Table 5.3: Comparison of completion times executing the Mersenne-Twister *Kernel* on a CPU dual-core and on a GPU. In order to evaluate the overhead introduced by **4-Centauri**, the CT is computed twice, i.e. in the second run no compilation is performed. Moreover, we compared the **4-Centauri** compiled *Kernel* with a Nvidia CUDA implementation of it.

As for the Mandelbrot test, the step of **4-Centauri** compilation increases the CT. In this case the overhead due to the compilation is by an average of 2.25 ms. Since the compilation does not depend on input data size, this overhead is constant over different runs. Comparing the results between CPU and GPU CT, we can see that the CPU is always slower than GPUs because of limited number of data transfers between CPU and GPU.



Figure 5.2: Comparison of completion times executing the Mersenne-Twister *Kernel* on a CPU dual-core and on a GPU. In order to evaluate the overhead introduced by **4-Centauri**, the CT is computed twice, i.e. in the second run no compilation is performed. Moreover, we compared the **4-Centauri** compiled *Kernel* with a Nvidia CUDA implementation of it.

# Conclusions

# C.1 Thesis summary

In this thesis we addressed the problem of exposing non-conventional computing devices to VEE programs without changing the VEE base definition. We first introduced the ASM formalism we used to model parallel programming paradigms, and then the Common Language Infrastructure that we used for our study (due to obvious similarities the JVM could have been used and we consider our results to be naturally extended to this platform). We discussed how the essential traits of these paradigms can be mapped onto CLI semantic entities so that program transformation will benefit from this additional information.
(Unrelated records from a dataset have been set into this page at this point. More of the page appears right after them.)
(** A reply with an unknown element next to [fulfillmentResult] and another
    next to [src]. *)
Example reply_richer_alike : alike Demo.reply Demo.reply_richer.
Proof.
  eapply rtc_l.
  - apply (extra_here _ _ [] _ (Element (adNS "notice") (Some "new") [])).
    unfold known_tags. cbn [tag]. rewrite !not_elem_of_cons.
    repeat split; try discriminate. apply not_elem_of_nil.
  - apply rtc_once.
    apply (extra_below _ _ [_] []).
    apply (extra_below _ _ [_] []).
    apply (extra_here _ _ [_] _ (Element (adNS "expiry") (Some "never") [])).
    unfold known_tags. cbn [tag]. rewrite !not_elem_of_cons.
    repeat split; try discriminate. apply not_elem_of_nil.
Qed.

(** It is fulfilled as the plain reply is. *)
Example reply_richer_run :
  signals (_fulfill_acsm (Demo.env Demo.reply_richer Demo.epub 200 true None)
                         "book.acsm" "adobekey.der" Demo.machine).2 =
  signals (_fulfill_acsm (Demo.env Demo.reply Demo.epub 200 true None)
                         "book.acsm" "adobekey.der" Demo.machine).2.
Proof. reflexivity. Qed.

(** C1. A reply that has its download URL but no license token is not
    treated as a parse failure.  The lookup of the token returns [None]
    without raising, [parse_reply] succeeds with that [None], and whatever
    the collaborators then do, the run never emits "Failed to parse
    fulfillment response".  (A reply without the download URL is a parse
    failure, extra unknown elements change nothing and a missing title
    becomes "Book": see the lemmas above.) *)
Theorem missing_token_is_not_a_parse_failure (env : Env) (acsm_path key_path : string)
    (s : fsys) (replyData : string) (wr : writes) (resp src : element) :
  fulfill env (path_str env acsm_path) = (Ret (true, replyData), wr) →
  fromstring env replyData = Ret resp →
  find src_path resp = Some src →
  find licenseToken_path resp = None →
  parse_reply resp s = (Ret (Some (text src, None)), s, []) ∧
  Finished false "Failed to parse fulfillment response"
    ∉ signals (_fulfill_acsm env acsm_path key_path s).2.
Proof.
  intros Hful Hxml Hsrc Htok. split.
  { unfold parse_reply. run_M. by rewrite Hsrc, Htok. }
  unfold_worker. run_M. rewrite Hful. run_M. rewrite Hxml. run_M.
  rewrite Hsrc, Htok. run_M.
  repeat (destruct_match; try absurd_decision; run_M).
  all: read_trace; rewrite !not_elem_of_cons.
  all: repeat split; try discriminate; apply not_elem_of_nil.
Qed.

Lemma missing_token_is_not_a_parse_failure_witness :
  signals (_fulfill_acsm (Demo.env Demo.reply_no_token Demo.epub 200 true None)
                         "book.acsm" "adobekey.der" Demo.machine).2 =
    [Progress "Reading ACSM file..."; Progress "Fulfilling book...";
     Finished false "Error: Type 'NoneType' cannot be serialized."] ∧
  Finished false "Failed to parse fulfillment response"
    ∉ signals (_fulfill_acsm (Demo.env Demo.reply_no_token Demo.epub 200 true None)
                             "book.acsm" "adobekey.der" Demo.machine).2.
Proof.
  split; [reflexivity|].
  eapply (missing_token_is_not_a_parse_failure
            (Demo.env Demo.reply_no_token Demo.epub 200 true None)
            "book.acsm" "adobekey.der" Demo.machine); reflexivity.
Defined.

(** ** Paths *)

Lemma dirname_app_None (a c : string) :
  dirname a = None → dirname c = None → dirname (a +:+ c) = None.
Proof.
  intros Ha Hc. induction a as [|x a IH]; [exact Hc|].
  cbn [dirname] in Ha. change (String x a +:+ c) with (String x (a +:+ c)).
  cbn [dirname]. destruct (dirname a); [discriminate|].
  rewrite (IH eq_refl). exact Ha.
Qed.

Lemma dirname_child (d n : string) :
  dirname n = None → dirname (d +:+ "/" +:+ n) = Some d.
Proof.
  intros Hn. induction d as [|x d IH].
  - change ("" +:+ "/" +:+ n) with (String "/" n). cbn [dirname]. by rewrite Hn.
  - change (String x d +:+ "/" +:+ n) with (String x (d +:+ "/" +:+ n)).
    cbn [dirname]. by rewrite IH.
Qed.

(** A name without "/" is looked up in the working directory. *)
Lemma resolve_child (d n : string) :
  dirname n = None → resolve d n = d +:+ "/" +:+ n.
Proof.
  unfold resolve. destruct n as [|c n]; [reflexivity|].
  cbn [is_absolute dirname].
  destruct (Ascii.eqb_spec c "/") as [->|Hc].
  - destruct (dirname n); discriminate.
  - intros _. destruct c as [[] [] [] [] [] [] [] []]; try reflexivity.
    by destruct Hc.
Qed.

Lemma parent_exists_dirs (s s' : fsys) (q : string) :
  dirs s = dirs s' → parent_exists s q = parent_exists s' q.
Proof. unfold parent_exists. by intros ->. Qed.
Lemma update_registry_frames ds c rep (w : world E) :
  exists rep' w' l,
    update_registry lib env ds c rep w = (Ok rep', w')
    /\ frames w' = frames w
    /\ actions_taken rep' = actions_taken rep ++ l.
Proof.
  unfold update_registry. destruct (negb _).
  - match goal with |- context [registry_add_version lib env ds ?d0] => set (d := d0) end.
    destruct (run_total same_frames (registry_add_version lib env ds d) w)
      as (v & w' & Hadd & Hframes).
    { apply returns_registry_add_version. }
    { apply (keeps_registry_add_version lib env _ _ same_frames_stable); auto.
      intros w0 x. reflexivity. }
    eexists _, w', [_]. rewrite (bind_Ok _ _ _ _ _ Hadd).
    split; [reflexivity|]. split; [exact Hframes | reflexivity].
  - exists rep, w, []. repeat split. now rewrite app_nil_r.
Qed.

(** What follows the compatibility fixes in the branch of a required
    migration leaves the frames as the fixes left them, and the actions of
    the report too. *)
Lemma reconcile_after_fix df engine detected c (w w1 : world E) rep2 :
  fix_compatibility lib env df c (Report true false (compatibility_issues c) [] None) w
    = (Ok (df, rep2), w1) ->
  exists rep w',
    reconcile lib env df engine detected c w = (Ok (df, rep), w')
    /\ frames w' = frames w1
    /\ exists l, actions_taken rep = actions_taken rep2 ++ l.
Proof.
  intros Hfix. unfold reconcile. unfold try_except at 1.
  rewrite (bind_Ok _ _ _ _ _ Hfix). unfold try_except.
  destruct (migrate_frames engine c rep2 w1) as (r & w2 & Hmigrate & F2 & Hr).
  destruct r as [rep3|e].
  2:{ rewrite (bind_Raise _ _ _ _ _ Hmigrate). eexists _, w2. split; [reflexivity|].
      split; [exact F2|]. exists []. cbn. now rewrite app_nil_r. }
  rewrite (bind_Ok _ _ _ _ _ Hmigrate).
  destruct (update_registry_frames detected c rep3 w2) as (rep4 & w3 & l4 & Hupd & F3 & A4).
  rewrite (bind_Ok _ _ _ _ _ Hupd). eexists _, w3. split; [reflexivity|].
  split; [congruence|]. destruct Hr as (l3 & A3). exists (l3 ++ l4).
  now rewrite A4, A3, app_assoc.
Qed.
End AfterFixes.
End CompatFacts.

(** What the code does with a missing required column, for every input.
    When the data lacks a column the registry marks
    required, the comparison reports it as a compatibility issue and the
    schema evolution does not fail: it returns the same DataFrame object,
    with the same rows, and its report has the action
    "Applied compatibility fixes".  If the column is user_id, age, is_active
    or sign_up_date, the object now has it, filled with its default: the
    keys 1 to n, zero, true, or the date of the clock.  For any other column
    there is no default and no error: the column is still absent. *)
Theorem missing_required_column_default_or_absent {E : Type}
    (lib : Lib) (env : Env E) (df : nat) (engine : option unit) (w : world E)
    (detected : Schema.schema) (col : string) :
  (df < length (frames w))%nat ->
  Schema.detect_schema_from_dataframe lib (isoformat lib (clock env (ext w)).1)
    (read (frames w) df) = Ok detected ->
  Schema.is_required (Schema.current_columns (reg w)) col = true ->
  has_column (read (frames w) df) col = false ->
  Schema.Issue "required_column_missing" col "high" None
    ∈ Schema.compatibility_issues (Schema.compare_with_current_schema detected (reg w))
  /\ exists rep w',
       Evolution.process_data_with_schema_evolution lib env df engine w
         = (Ok (df, rep), w')
       /\ "Applied compatibility fixes" ∈ Evolution.actions_taken rep
       /\ nrows (read (frames w') df) = nrows (read (frames w) df)
       /\ (col ∈ Spec.defaulted_columns ->
           exists c, getitem (read (frames w') df) col = Some c
                     /\ Spec.documented_default lib env col (nrows (read (frames w) df)) c)
       /\ (col ∉ Spec.defaulted_columns -> has_column (read (frames w') df) col = false).
Proof.
  intros Hlt Hdetect Hreq Hmissing.
  set (c := Schema.compare_with_current_schema detected (reg w)).
  set (w1 := set_trace (trace w ++ [Called "process_data_with_schema_evolution"]) w).
  set (w2 := set_ext (clock env (ext w)).2 w1).
  destruct (CompatFacts.fix_compatibility_default lib env df w2 _ detected col
              (Evolution.Report true false (Schema.compatibility_issues c) [] None)
              Hlt Hdetect Hreq Hmissing)
    as (Hissue & w3 & Hfix & Hrows & Hdefault & Habsent).
  change (reg w2) with (reg w) in Hissue, Hfix. fold c in Hissue, Hfix.
  change (frames w2) with (frames w) in Hrows, Hdefault.
  split; [exact Hissue|].
  destruct (CompatFacts.reconcile_after_fix lib env df engine detected c w2 w3 _ Hfix)
    as (rep & w' & Hrec & Hframes & l & Hactions).
  exists rep, w'. split.
  { unfold Evolution.process_data_with_schema_evolution.
    rewrite (MonadFacts.bind_Ok _ _ _ _ _ (TotalFacts.emit_run _ _)). fold w1.
    unfold try_except.
    rewrite (MonadFacts.bind_Ok _ _ _ _ _ (TotalFacts.deref_run _ _)).
    rewrite (MonadFacts.bind_Ok _ _ _ _ _ (TotalFacts.ask_run _ _)).
    change (ext w1) with (ext w). change (frames w1) with (frames w). fold w2.
    rewrite Hdetect.
    rewrite (MonadFacts.bind_Ok _ _ _ _ _ (TotalFacts.of_res_run _ _)).
    rewrite (MonadFacts.bind_Ok _ _ _ _ _ (TotalFacts.gets_run _ _)).
    change (reg w2) with (reg w). fold c.
    assert (Hreq_mig : Schema.requires_migration c = true).
    { change (Schema.requires_migration c)
        with (bool_decide (0 < length (Schema.schema_changes c))%nat
              || bool_decide (0 < length (Schema.compatibility_issues c))%nat).
      apply orb_true_iff. right. apply bool_decide_eq_true.
      clear Hfix. destruct (Schema.compatibility_issues c);
        [now apply elem_of_nil in Hissue|].
      cbn. lia. }
    rewrite Hreq_mig, Hrec. reflexivity. }
  split.
  { rewrite Hactions. apply elem_of_app. left. cbn. left. }
  rewrite Hframes. auto.
Qed.

Lemma missing_required_column_default_or_absent_witness :
  exists rep w',
    Evolution.process_data_with_schema_evolution Scenario.plain_lib
      (Scenario.scripted Scenario.all_well) 0%nat None
      (Scenario.holding Scenario.users_without_age)
    = (Ok (0%nat, rep), w')
    /\ Evolution.actions_taken rep = ["Applied compatibility fixes"]
    /\ getitem (read (frames w') 0%nat) "age" = Some (Column "int64" [CInt 0; CInt 0]).
Proof.
  edestruct (missing_required_column_default_or_absent Scenario.plain_lib
               (Scenario.scripted Scenario.all_well) 0%nat None
               (Scenario.holding Scenario.users_without_age)
               (Scenario.detected Scenario.users_without_age) "age")
    as [_ (rep & w' & Hrun & _ & _ & Hdefault & _)].
  1: vm_compute; lia.
  1-3: vm_compute; reflexivity.
  exists rep, w'. split; [exact Hrun|].
  split.
  { vm_compute in Hrun. now inversion Hrun. }
  clear Hrun. destruct Hdefault as (c & Hget & Hc).
  { unfold Spec.defaulted_columns. rewrite !elem_of_cons. tauto. }
  rewrite Hget. f_equal.
  destruct Hc as [[? _]|[[_ ->]|[[? _]|[? _]]]]; try discriminate. reflexivity.
Defined.

(** C2 (as amended).  The quality gate runs inside the operation that the
    extract stage retries: when the extraction returns a dataset and the
    gate reports a blocking issue, that is an exception of the retried
    operation.  So a run whose gate blocks at every attempt extracts and
    checks four times, sleeping 1, 2 and 4 seconds in between, and only
    then does the stage fail, with the issues of the fourth check.  A
    failing pre-flight check fails the stages at once, in the world the
    check left: nothing is extracted and nothing is retried.  So does a
    failure to connect to the store in the transform stage.  The load
    stage retries [load_data] the same way as the extract stage retries
    its operation. *)
Theorem quality_gate_failure_is_retried_with_extract {E : Type}
    (lib : Lib) (env : Env E) (pid path : string)
    (w0 w1 w2 w3 w4 : world E) (raw1 raw2 raw3 raw4 : nat) :
  let issues w raw :=
    ErrorHandler.q_issues (ErrorHandler.validate_data_quality lib (read (frames w) raw)) in
  let checked w := set_trace (trace w ++ [Called "validate_data_quality"]) w in
  Store.extract_data lib env path (Monitoring.update_stage pid "extract" 0 w0).2
    = (Ok raw1, w1) ->
  Store.extract_data lib env path (slept 1 (checked w1)) = (Ok raw2, w2) ->
  Store.extract_data lib env path (slept 2 (checked w2)) = (Ok raw3, w3) ->
  Store.extract_data lib env path (slept 4 (checked w3)) = (Ok raw4, w4) ->
  issues w1 raw1 <> [] -> issues w2 raw2 <> [] ->
  issues w3 raw3 <> [] -> issues w4 raw4 <> [] ->
  Pipeline.stage_extract lib env pid path w0 =
    (Raise (Exn "Exception"
              ("Data quality issues: " +:+ repr_list lib (issues w4 raw4))),
     checked w4)
  /\ (forall skip metrics w pre w',
        Pipeline.run_preflight_checks env path w = (Ok pre, w') ->
        Pipeline.passed pre = false ->
        Pipeline.run_stages lib env pid path skip metrics w =
          (Raise (Exn "Exception"
                    ("Pre-flight checks failed: "
                       +:+ repr_list lib (Pipeline.p_issues pre))), w'))
  /\ (forall raw w e w',
        Store.connect_to_postgres lib env
          (Monitoring.update_stage pid "transform"
             (Z.of_nat (nrows (read (frames w) raw))) w).2 = (Raise e, w') ->
        Pipeline.stage_transform lib env pid false raw w = (Raise e, w'))
  /\ (forall clean v0 v1 v2 v3 v4 e1 e2 e3 e4,
        let load := Store.load_data lib env clean in
        load (Monitoring.update_stage pid "load"
                (Z.of_nat (nrows (read (frames v0) clean))) v0).2 = (Raise e1, v1) ->
        load (slept 1 v1) = (Raise e2, v2) ->
        load (slept 2 v2) = (Raise e3, v3) ->
        load (slept 4 v3) = (Raise e4, v4) ->
        Pipeline.stage_load lib env pid clean v0 = (Raise e4, v4)).
Proof.
  intros issues checked H1 H2 H3 H4 B1 B2 B3 B4.
  split; [|split; [|split]].
  - unfold Pipeline.stage_extract.
    unfold bind at 1. cbn [fst snd Monitoring.update_stage modify] in *.
    pose proof (PipelineFacts.extract_with_validation_blocked lib env path _ _ _ H1 B1) as A1.
    pose proof (PipelineFacts.extract_with_validation_blocked lib env path _ _ _ H2 B2) as A2.
    pose proof (PipelineFacts.extract_with_validation_blocked lib env path _ _ _ H3 B3) as A3.
    pose proof (PipelineFacts.extract_with_validation_blocked lib env path _ _ _ H4 B4) as A4.
    rewrite (MonadFacts.bind_Raise _ _ _ _ _
               (RetryFacts.production_handler_run _ _ _ _ _ _ _ _ _ _ A1 A2 A3 A4)).
    reflexivity.
  - intros skip metrics w pre w' Hpre Hfail. unfold Pipeline.run_stages.
    now rewrite (MonadFacts.bind_Raise _ _ _ _ _
                   (PipelineFacts.stage_preflight_fails lib env path _ _ _ Hpre Hfail)).
  - intros raw w e w' Hconnect. unfold Pipeline.stage_transform.
    rewrite (MonadFacts.bind_Ok _ _ _ _ _ (PipelineFacts.len_run _ _)).
    unfold bind at 1. cbn [fst snd modify Monitoring.update_stage negb] in *.
    unfold bind at 1, bind at 1. rewrite Hconnect. reflexivity.
  - intros clean v0 v1 v2 v3 v4 e1 e2 e3 e4 load L1 L2 L3 L4.
    unfold Pipeline.stage_load.
    rewrite (MonadFacts.bind_Ok _ _ _ _ _ (PipelineFacts.len_run _ _)).
    unfold bind at 1. cbn [fst snd modify Monitoring.update_stage] in *.
    rewrite (MonadFacts.bind_Raise _ _ _ _ _
               (RetryFacts.production_handler_run _ _ _ _ _ _ _ _ _ _ L1 L2 L3 L4)).
    reflexivity.
Qed.

Lemma quality_gate_failure_is_retried_with_extract_witness :
  let '(r, w) :=
    Pipeline.stage_extract Scenario.plain_lib (Scenario.scripted Scenario.empty_dataset)
      "pipeline_1" Scenario.input (Scenario.fresh [Scenario.input]) in
  r = Raise (Exn "Exception" "Data quality issues: ['Empty dataset']")
  /\ Spec.sleeps (trace w) = [1%Q; 2%Q; 4%Q]
  /\ Spec.calls "extract_data" (trace w) = 4%nat.
Proof.
  edestruct (quality_gate_failure_is_retried_with_extract Scenario.plain_lib
               (Scenario.scripted Scenario.empty_dataset) "pipeline_1" Scenario.input
               (Scenario.fresh [Scenario.input])) as [H _].
  1-4: vm_compute; reflexivity.
  1-4: vm_compute; discriminate.
  rewrite H. vm_compute. repeat split.
Defined.
Lemma digit_count_pos n : 1 <= digit_count n.
Proof.
  destruct (Z.eq_dec n 0) as [->|Hn]; [rewrite digit_count_zero; lia|].
  destruct (digit_count_bounds n Hn) as [_ Hu].
  destruct (Z_lt_le_dec (digit_count n) 1) as [Hlt|]; [|assumption].
  exfalso.
  assert (10 ^ digit_count n <= 1).
  { destruct (Z_lt_le_dec (digit_count n) 0) as [Hneg|Hnn].
    - rewrite Z.pow_neg_r by assumption. lia.
    - replace (digit_count n) with 0 by lia. cbn. lia. }
  lia.
Qed.

(** More digits than [k] means at least [10 ^ k] in absolute value. *)
Lemma digit_count_gt n k :
  1 <= k -> (k < digit_count n <-> 10 ^ k <= Z.abs n).
Proof.
  intros Hk.
  destruct (Z.eq_dec n 0) as [->|Hn].
  - rewrite digit_count_zero. cbn [Z.abs].
    pose proof (Z.pow_pos_nonneg 10 k ltac:(lia) ltac:(lia)). lia.
  - destruct (digit_count_bounds n Hn) as [Hl Hu].
    pose proof (digit_count_pos n) as Hp. split; intros H.
    + apply Z.le_trans with (10 ^ (digit_count n - 1)); [|exact Hl].
      apply Z.pow_le_mono_r; lia.
    + destruct (Z_lt_le_dec k (digit_count n)) as [|Hle]; [assumption|].
      exfalso.
      assert (10 ^ digit_count n <= 10 ^ k) by (apply Z.pow_le_mono_r; lia).
      lia.
Qed.

Lemma digit_count_mono a b :
  Z.abs a <= Z.abs b -> digit_count a <= digit_count b.
Proof.
  intros H. pose proof (digit_count_pos a) as Ha.
  destruct (Z_le_gt_dec (digit_count a) (digit_count b)) as [|Hgt]; [assumption|].
  exfalso.
  pose proof (digit_count_pos b) as Hb.
  apply Z.gt_lt in Hgt.
  apply (digit_count_gt a (digit_count b) Hb) in Hgt.
  destruct (Z.eq_dec b 0) as [->|Hnb].
  - rewrite digit_count_zero in Hgt. cbn in *. lia.
  - destruct (digit_count_bounds b Hnb) as [_ Hu]. lia.
Qed.

Lemma len_decimal n :
  len (decimal n) = digit_count n + (if n <? 0 then 1 else 0).
Proof. unfold digit_count. lia. Qed.

(** ** [str] of an integer *)

Section StrInt.

Context `{RT : Runtime}.

Lemma str_int_unfold n :
  str_int n =
  if (640 <? len (decimal n)) && (0 <? int_max_str_digits)
     && (int_max_str_digits <? digit_count n)
  then Raise ValueError
  else Ok (decimal n).
Proof. reflexivity. Qed.

(** It returns the numeral or raises [ValueError]. *)
Lemma str_int_cases n :
  str_int n = Ok (decimal n) \/ str_int n = Raise ValueError.
Proof.
  rewrite str_int_unfold. destruct (_ && _); [right | left]; reflexivity.
Qed.

Lemma str_int_ok n r : str_int n = Ok r -> r = decimal n.
Proof.
  destruct (str_int_cases n) as [H|H]; rewrite H; congruence.
Qed.

Lemma str_int_raise n x : str_int n = Raise x -> x = ValueError.
Proof.
  destruct (str_int_cases n) as [H|H]; rewrite H; congruence.
Qed.

(** When it raises, in terms of the number: the limit is on, and the
    number has more than 640 characters and more digits than the limit. *)
Lemma str_int_raises_iff n :
  str_int n = Raise ValueError <->
  0 < int_max_str_digits
  /\ 640 < len (decimal n)
  /\ int_max_str_digits < digit_count n.
Proof.
  rewrite str_int_unfold.
  destruct (Z.ltb_spec 640 (len (decimal n))),
           (Z.ltb_spec 0 int_max_str_digits),
           (Z.ltb_spec int_max_str_digits (digit_count n));
    cbn [andb]; split; intros Hyp; try discriminate; try lia;
    try reflexivity.
Qed.

(** With a limit as CPython admits it (at least 640), [str] raises exactly
    on the numbers of at least [10 ^ limit] in absolute value. *)
Lemma str_int_limit n :
  640 <= int_max_str_digits ->
  (str_int n = Raise ValueError <-> 10 ^ int_max_str_digits <= Z.abs n).
Proof.
  intros Hm. rewrite str_int_raises_iff.
  rewrite <- (digit_count_gt n int_max_str_digits) by lia.
  rewrite len_decimal. destruct (n <? 0); lia.
Qed.


(** A number converts if one of the same sign and no smaller size does. *)
Lemma str_int_smaller a b r :
  str_int b = Ok r -> Z.abs a <= Z.abs b -> (a <? 0) = (b <? 0) ->
  str_int a = Ok (decimal a).
Proof.
  intros Hb Hab Hs. destruct (str_int_cases a) as [E|E]; [exact E|].
  exfalso. apply str_int_raises_iff in E. destruct E as (Hm & Hl & Hd).
  assert (Eb : str_int b = Raise ValueError).
  { apply str_int_raises_iff.
    pose proof (digit_count_mono a b Hab) as Hmono.
    rewrite len_decimal in *. rewrite <- Hs.
    destruct (a <? 0); lia. }
  congruence.
Qed.
(** * PMP access check ([pmp_check.py]): shallow embedding and properties

    The script decides whether one memory access is allowed by a RISC-V
    physical memory protection unit with 64 entries.  Python integers are
    unbounded, so every integer is a [Z] and the bit operations are those of
    [Z] (two's complement, sign-extending right shift).  The only loop whose
    end depends on its data is the one of [count_trailing_ones]; it is
    embedded with a step budget, and the budget chosen for it is shown to be
    exhausted exactly on the input on which the Python loop runs for ever. *)

From Stdlib Require Import ZArith Lia Bool String List.
From stdpp Require Import base list.

Local Open Scope Z_scope.

(** ** Results of a call *)

(** Exceptions the embedded code can raise. *)
Inductive exn : Type :=
  | IndexError.

(** A call returns a value, raises, or does not return. *)
Inductive result (A : Type) : Type :=
  | Val (v : A)
  | Raise (e : exn)
  | Diverges.

Arguments Val {A} v.
Arguments Raise {A} e.
Arguments Diverges {A}.

#[global] Instance result_ret : MRet result := fun A v => Val v.

#[global] Instance result_bind : MBind result := fun A B f m =>
  match m with
  | Val v => f v
  | Raise e => Raise e
  | Diverges => Diverges
  end.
We finally presented **4-Centauri**, a system for transforming *Kernels* expressed using CLI intermediate language into GPU IL code (in particular Nvidia PTX).

In our study we followed two research lines: we realized a meta-program capable of compiling VEE intermediate language into GPU code as a proof of the fact that it is actually possible to expose a very peculiar co-processor, such as the GPU as a resource accessible to managed programs. We also discussed a more general approach for the introduction of hints about parallel execution into VEE source programs; in our design the programmer annotates code to provide more information about possible parallel execution that can be exploited by meta-programs or in general by the underlying compilation infrastructure.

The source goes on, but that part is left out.